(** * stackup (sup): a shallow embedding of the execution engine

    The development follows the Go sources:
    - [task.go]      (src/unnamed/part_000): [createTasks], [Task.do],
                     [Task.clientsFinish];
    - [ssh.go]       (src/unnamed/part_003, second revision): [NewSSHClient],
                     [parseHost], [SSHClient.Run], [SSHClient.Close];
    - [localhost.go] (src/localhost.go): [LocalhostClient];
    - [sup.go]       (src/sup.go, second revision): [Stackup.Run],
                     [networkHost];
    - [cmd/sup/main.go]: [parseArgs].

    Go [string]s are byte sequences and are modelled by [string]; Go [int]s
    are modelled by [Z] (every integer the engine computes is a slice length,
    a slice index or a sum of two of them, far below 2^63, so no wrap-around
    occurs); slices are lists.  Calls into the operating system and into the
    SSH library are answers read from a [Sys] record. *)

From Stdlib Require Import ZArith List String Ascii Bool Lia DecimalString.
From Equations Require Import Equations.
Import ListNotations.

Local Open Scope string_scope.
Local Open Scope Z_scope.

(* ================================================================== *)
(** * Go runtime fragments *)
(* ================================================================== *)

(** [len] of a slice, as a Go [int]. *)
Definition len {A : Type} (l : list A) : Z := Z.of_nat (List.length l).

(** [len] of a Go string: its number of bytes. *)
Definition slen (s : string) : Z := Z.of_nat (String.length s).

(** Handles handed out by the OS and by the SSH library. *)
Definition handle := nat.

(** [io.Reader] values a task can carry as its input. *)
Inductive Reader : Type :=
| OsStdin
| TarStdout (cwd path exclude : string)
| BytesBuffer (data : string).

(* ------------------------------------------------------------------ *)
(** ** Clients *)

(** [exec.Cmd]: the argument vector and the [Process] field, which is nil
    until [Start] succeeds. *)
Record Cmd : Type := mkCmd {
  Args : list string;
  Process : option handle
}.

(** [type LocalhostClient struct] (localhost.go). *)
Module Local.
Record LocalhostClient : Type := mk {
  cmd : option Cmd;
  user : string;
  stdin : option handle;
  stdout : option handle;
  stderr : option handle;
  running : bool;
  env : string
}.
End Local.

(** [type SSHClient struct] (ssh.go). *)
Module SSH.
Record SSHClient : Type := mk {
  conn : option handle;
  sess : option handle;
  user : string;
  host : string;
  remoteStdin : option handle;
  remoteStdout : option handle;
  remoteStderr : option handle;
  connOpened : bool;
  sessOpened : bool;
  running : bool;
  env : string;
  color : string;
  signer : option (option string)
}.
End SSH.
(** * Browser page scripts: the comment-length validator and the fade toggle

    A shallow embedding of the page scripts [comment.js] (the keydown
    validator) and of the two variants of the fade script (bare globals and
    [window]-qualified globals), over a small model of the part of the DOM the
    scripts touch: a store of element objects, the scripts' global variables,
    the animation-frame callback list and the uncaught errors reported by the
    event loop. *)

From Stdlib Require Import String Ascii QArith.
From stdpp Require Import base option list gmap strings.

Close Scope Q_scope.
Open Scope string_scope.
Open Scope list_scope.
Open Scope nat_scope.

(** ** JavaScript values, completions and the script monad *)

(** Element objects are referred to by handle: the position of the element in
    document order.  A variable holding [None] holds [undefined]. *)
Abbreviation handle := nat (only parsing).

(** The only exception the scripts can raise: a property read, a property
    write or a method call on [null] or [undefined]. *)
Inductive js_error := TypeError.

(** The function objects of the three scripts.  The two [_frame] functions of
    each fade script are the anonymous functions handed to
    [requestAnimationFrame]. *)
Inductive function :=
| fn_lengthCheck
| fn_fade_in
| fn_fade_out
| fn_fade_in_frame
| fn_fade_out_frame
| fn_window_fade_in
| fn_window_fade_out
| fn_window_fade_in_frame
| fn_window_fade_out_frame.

******

**TASK REQUIREMENTS**
Print, from the entries above, the line with "holds [undefined]. *)", the line with "[requestAnimationFrame]. *)" and all lines between them, exactly and with nothing else.

**REPLY**
    document order.  A variable holding [None] holds [undefined]. *)
Abbreviation handle := nat (only parsing).

(** The only exception the scripts can raise: a property read, a property
    write or a method call on [null] or [undefined]. *)
Inductive js_error := TypeError.

(** The function objects of the three scripts.  The two [_frame] functions of
    each fade script are the anonymous functions handed to
    [requestAnimationFrame]. *)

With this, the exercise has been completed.